Given data START

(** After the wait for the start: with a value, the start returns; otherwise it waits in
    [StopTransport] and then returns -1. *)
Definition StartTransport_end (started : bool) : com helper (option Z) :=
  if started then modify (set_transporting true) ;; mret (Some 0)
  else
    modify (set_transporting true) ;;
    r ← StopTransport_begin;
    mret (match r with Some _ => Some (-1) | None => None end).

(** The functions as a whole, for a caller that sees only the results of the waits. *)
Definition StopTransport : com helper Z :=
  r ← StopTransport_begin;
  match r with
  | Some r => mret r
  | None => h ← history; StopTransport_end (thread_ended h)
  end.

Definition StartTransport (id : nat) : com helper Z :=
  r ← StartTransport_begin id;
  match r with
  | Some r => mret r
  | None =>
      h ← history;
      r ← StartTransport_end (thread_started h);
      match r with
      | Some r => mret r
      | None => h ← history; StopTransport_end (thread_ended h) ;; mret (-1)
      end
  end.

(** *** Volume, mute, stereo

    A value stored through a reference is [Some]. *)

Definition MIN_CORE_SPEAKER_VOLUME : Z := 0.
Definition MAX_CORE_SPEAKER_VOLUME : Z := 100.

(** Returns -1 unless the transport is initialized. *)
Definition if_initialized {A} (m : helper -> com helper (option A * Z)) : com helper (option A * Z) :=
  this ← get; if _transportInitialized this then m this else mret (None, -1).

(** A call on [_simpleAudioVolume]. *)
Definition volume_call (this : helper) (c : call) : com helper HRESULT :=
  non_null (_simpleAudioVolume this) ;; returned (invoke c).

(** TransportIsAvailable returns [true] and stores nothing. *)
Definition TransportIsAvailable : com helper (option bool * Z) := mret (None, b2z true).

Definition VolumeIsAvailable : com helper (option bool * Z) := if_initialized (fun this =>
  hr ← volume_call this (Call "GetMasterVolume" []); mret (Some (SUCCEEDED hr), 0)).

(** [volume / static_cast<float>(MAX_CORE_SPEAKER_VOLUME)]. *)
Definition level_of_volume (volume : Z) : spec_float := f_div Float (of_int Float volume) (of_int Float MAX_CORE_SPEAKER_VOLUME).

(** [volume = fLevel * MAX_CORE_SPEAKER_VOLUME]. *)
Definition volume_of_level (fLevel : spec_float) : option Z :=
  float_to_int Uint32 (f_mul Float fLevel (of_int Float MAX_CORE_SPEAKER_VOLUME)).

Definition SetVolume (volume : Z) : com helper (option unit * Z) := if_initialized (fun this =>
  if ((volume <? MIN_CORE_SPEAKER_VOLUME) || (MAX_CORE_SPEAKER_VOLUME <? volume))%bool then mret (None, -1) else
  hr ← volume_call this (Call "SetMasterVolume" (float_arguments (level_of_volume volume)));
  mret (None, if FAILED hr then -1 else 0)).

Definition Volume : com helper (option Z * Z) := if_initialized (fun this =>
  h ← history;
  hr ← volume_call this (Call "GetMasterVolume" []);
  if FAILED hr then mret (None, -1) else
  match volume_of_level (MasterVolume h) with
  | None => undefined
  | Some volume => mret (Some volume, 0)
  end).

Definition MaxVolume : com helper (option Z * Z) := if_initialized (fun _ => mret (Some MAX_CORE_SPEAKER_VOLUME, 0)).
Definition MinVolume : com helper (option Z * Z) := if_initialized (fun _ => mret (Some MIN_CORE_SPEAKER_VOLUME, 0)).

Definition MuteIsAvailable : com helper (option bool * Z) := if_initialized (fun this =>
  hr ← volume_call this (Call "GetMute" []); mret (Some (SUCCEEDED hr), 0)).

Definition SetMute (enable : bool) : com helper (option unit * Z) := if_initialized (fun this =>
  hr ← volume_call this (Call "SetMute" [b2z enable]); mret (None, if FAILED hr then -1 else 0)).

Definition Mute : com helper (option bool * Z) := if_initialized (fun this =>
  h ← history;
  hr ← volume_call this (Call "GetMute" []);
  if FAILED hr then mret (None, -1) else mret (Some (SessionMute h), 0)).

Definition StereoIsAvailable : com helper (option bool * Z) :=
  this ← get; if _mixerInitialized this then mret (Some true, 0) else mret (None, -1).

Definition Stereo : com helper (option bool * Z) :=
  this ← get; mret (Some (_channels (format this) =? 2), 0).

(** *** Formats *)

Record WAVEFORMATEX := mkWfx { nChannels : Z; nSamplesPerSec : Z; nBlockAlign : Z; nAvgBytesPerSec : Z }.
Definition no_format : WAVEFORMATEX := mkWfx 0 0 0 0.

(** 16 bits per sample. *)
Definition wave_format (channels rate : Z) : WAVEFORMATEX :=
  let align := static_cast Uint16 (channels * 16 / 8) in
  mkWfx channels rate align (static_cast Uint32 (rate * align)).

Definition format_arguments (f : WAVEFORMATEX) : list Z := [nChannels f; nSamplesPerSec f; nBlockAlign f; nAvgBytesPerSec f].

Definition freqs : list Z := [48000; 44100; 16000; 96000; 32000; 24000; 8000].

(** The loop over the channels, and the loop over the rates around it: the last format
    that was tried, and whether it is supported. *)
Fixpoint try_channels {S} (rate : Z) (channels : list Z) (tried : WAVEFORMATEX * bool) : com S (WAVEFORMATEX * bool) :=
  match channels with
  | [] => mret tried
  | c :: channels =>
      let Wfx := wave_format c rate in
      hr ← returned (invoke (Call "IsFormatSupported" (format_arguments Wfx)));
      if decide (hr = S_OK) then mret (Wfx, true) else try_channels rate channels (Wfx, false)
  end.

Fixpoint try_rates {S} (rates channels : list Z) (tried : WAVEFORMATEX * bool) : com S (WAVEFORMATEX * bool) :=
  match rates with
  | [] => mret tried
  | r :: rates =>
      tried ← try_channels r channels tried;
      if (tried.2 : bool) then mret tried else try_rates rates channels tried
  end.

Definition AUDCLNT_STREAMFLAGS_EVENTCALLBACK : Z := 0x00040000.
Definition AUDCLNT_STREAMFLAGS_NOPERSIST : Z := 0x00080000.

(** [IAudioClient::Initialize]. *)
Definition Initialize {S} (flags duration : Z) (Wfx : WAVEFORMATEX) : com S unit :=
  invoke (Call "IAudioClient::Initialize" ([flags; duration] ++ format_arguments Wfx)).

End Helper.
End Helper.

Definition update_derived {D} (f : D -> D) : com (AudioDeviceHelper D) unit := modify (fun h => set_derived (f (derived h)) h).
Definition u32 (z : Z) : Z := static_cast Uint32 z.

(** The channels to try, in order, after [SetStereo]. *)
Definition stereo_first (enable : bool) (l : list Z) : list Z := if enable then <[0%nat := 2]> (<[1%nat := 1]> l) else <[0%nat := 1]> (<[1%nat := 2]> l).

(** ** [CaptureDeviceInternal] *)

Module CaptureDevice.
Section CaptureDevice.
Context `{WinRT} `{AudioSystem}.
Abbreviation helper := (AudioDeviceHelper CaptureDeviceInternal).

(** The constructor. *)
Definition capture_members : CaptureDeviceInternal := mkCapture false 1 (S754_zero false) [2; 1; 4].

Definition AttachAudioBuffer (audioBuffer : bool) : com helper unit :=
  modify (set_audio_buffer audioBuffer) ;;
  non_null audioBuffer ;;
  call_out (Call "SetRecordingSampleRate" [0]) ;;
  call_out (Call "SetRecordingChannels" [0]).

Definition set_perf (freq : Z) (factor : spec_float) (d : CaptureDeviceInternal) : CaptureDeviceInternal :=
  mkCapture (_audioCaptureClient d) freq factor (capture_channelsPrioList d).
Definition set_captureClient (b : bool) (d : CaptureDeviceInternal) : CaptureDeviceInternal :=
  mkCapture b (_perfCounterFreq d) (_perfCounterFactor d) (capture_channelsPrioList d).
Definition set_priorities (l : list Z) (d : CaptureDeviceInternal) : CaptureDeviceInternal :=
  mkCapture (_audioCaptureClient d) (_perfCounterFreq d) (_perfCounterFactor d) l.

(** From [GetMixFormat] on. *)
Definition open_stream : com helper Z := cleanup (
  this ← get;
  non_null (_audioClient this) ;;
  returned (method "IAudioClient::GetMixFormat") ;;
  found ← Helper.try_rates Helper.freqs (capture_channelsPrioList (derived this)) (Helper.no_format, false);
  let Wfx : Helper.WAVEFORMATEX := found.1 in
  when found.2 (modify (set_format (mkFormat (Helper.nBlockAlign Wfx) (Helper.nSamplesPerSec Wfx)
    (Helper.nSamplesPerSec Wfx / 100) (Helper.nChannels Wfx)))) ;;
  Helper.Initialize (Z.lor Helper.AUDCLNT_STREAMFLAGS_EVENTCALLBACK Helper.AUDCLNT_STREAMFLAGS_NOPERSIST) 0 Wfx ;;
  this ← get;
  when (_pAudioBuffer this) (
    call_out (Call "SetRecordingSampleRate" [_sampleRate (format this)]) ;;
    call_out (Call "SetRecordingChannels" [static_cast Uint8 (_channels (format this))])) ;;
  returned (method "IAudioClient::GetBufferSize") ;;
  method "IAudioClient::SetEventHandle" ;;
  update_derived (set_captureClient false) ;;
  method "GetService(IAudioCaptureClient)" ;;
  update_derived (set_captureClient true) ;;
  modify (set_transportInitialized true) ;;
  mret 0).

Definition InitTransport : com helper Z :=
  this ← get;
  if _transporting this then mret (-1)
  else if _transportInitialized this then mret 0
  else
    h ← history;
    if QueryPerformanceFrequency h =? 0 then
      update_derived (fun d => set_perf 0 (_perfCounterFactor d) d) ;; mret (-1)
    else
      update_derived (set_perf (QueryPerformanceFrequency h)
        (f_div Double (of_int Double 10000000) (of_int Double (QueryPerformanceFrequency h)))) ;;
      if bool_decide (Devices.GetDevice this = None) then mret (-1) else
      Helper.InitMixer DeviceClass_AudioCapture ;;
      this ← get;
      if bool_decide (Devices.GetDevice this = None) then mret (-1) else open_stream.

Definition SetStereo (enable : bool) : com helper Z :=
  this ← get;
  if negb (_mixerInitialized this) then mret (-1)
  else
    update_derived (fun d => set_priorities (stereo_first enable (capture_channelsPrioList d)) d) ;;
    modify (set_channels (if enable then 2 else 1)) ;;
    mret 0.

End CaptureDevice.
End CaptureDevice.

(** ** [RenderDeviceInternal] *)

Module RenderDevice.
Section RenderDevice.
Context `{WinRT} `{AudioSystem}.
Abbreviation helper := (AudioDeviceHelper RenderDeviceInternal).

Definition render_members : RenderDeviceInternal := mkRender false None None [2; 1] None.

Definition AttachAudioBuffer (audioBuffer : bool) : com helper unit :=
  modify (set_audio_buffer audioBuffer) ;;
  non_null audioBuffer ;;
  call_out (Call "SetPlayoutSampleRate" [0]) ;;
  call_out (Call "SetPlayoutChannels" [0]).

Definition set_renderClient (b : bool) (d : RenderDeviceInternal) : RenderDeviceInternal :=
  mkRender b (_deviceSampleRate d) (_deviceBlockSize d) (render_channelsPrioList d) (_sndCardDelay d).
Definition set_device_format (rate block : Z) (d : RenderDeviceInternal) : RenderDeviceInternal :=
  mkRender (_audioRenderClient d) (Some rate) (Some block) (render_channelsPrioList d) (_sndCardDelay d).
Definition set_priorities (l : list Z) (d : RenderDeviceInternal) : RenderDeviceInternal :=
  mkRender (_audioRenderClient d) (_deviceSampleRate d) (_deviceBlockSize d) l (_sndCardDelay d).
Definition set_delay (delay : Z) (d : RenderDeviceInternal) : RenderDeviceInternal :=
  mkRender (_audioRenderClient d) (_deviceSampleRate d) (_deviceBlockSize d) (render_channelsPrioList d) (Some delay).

Given data END

Count of lines that include "SUCCEEDED" in the records above: write that value only.

__Expected answer__. 2